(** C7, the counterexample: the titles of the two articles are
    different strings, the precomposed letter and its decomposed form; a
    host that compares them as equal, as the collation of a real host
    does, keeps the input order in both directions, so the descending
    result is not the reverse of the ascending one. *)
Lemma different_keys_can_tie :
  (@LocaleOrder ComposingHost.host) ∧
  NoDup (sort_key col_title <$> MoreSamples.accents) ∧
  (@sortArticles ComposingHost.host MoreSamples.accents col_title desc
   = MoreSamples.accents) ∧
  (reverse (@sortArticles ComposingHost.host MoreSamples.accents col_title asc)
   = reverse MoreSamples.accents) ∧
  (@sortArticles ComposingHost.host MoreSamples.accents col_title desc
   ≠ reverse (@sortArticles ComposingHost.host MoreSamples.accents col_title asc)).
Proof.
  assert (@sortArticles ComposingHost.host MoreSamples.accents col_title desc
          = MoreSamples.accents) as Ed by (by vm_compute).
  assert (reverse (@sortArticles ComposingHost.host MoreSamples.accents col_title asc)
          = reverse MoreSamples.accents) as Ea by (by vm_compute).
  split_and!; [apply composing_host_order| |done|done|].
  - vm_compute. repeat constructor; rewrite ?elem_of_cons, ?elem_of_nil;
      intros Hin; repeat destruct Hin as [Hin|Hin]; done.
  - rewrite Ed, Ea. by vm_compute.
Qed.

☆ ☆ ☆ ☆ ☆ ☆ ☆

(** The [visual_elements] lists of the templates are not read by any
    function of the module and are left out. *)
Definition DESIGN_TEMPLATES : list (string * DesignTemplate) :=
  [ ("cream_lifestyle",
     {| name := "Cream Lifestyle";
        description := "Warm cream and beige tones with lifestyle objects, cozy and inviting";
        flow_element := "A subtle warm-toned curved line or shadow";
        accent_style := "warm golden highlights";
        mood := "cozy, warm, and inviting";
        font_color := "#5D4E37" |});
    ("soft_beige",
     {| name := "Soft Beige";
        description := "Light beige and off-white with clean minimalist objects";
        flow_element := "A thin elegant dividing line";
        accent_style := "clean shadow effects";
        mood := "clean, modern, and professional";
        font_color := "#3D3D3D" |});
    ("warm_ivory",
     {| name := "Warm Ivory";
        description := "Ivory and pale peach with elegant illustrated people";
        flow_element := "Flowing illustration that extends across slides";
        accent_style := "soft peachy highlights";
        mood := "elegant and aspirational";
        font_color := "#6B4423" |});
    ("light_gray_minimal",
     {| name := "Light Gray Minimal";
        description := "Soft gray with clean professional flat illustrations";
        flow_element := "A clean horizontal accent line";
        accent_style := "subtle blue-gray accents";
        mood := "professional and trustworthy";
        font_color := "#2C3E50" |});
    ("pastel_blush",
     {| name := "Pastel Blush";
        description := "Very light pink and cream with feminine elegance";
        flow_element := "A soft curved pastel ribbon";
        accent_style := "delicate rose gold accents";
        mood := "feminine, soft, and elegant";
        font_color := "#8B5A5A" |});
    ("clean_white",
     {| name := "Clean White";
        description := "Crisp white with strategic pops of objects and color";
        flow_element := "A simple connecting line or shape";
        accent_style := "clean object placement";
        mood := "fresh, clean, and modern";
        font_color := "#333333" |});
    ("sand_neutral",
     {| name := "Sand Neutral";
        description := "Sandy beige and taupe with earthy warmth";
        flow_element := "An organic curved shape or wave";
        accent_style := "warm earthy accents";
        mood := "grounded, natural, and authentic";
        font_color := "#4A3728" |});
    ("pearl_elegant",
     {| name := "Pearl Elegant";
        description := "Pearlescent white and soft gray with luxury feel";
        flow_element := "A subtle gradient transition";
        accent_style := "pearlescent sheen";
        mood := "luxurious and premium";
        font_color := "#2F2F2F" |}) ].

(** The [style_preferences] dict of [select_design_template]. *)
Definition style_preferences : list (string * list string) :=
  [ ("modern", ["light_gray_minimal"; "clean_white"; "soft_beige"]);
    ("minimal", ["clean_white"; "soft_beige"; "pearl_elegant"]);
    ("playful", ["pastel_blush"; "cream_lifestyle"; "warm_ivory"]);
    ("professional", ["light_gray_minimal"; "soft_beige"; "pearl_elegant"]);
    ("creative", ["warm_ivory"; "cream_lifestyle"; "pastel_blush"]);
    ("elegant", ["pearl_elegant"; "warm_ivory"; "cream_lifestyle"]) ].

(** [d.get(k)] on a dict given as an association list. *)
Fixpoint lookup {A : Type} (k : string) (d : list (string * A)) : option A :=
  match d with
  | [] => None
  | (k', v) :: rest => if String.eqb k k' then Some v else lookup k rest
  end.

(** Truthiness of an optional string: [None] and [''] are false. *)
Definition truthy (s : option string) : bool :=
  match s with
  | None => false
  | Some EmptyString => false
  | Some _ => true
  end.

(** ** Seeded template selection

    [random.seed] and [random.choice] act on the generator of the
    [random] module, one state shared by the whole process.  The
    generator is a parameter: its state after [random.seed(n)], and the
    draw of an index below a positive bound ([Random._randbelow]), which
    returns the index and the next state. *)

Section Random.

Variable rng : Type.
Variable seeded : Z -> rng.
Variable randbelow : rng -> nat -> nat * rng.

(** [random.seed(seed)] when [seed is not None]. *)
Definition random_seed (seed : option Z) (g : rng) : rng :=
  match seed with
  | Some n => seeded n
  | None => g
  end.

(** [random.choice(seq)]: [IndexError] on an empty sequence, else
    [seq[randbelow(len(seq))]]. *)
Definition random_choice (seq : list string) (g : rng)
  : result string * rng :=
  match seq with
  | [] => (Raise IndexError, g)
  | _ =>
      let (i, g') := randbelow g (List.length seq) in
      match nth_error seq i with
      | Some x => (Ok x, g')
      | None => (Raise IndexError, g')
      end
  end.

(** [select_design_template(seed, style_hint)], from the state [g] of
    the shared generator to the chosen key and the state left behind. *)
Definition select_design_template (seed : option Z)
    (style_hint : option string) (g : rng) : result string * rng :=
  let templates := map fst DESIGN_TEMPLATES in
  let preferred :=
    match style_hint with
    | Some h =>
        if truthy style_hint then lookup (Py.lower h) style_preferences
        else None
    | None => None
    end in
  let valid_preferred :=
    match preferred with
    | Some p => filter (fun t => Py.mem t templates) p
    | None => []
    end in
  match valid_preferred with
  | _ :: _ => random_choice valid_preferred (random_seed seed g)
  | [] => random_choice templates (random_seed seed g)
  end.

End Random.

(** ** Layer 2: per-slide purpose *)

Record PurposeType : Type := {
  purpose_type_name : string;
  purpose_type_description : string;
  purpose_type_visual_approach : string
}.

☆ ☆ ☆ ☆ ☆ ☆ ☆

What needs to be done: For the lines above, output exactly those from the line containing "MoreSamples.accents col_title asc))." through the line containing "intros Hin; repeat", and skip the others.

Answer box:
   ≠ reverse (@sortArticles ComposingHost.host MoreSamples.accents col_title asc)).
Proof.
  assert (@sortArticles ComposingHost.host MoreSamples.accents col_title desc
          = MoreSamples.accents) as Ed by (by vm_compute).
  assert (reverse (@sortArticles ComposingHost.host MoreSamples.accents col_title asc)
          = reverse MoreSamples.accents) as Ea by (by vm_compute).
  split_and!; [apply composing_host_order| |done|done|].
  - vm_compute. repeat constructor; rewrite ?elem_of_cons, ?elem_of_nil;
      intros Hin; repeat destruct Hin as [Hin|Hin]; done.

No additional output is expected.